◆ Task objective ◆
Reproduce all entries precisely as they are written.

##########

Lemma ext4_checksums_exact_witness :
  @Ext4VerifySuperblockChecksum platform_x64 unit sample_partition (SuperBlock sample_partition) tt = Ok false tt.
Proof.
  rewrite (proj1 (@ext4_checksums_exact platform_x64 platform_x64_ok unit sample_partition sample_partition_ok eq_refl tt)
    (SuperBlock sample_partition) (po_super_bytes _ sample_partition_ok) (po_super _ sample_partition_ok)).
  vm_compute. reflexivity.
Defined.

##########

◆ Reply ◆
Lemma ext4_checksums_exact_witness :
  @Ext4VerifySuperblockChecksum platform_x64 unit sample_partition (SuperBlock sample_partition) tt = Ok false tt.
Proof.
  rewrite (proj1 (@ext4_checksums_exact platform_x64 platform_x64_ok unit sample_partition sample_partition_ok eq_refl tt)
    (SuperBlock sample_partition) (po_super_bytes _ sample_partition_ok) (po_super _ sample_partition_ok)).
  vm_compute. reflexivity.
Defined.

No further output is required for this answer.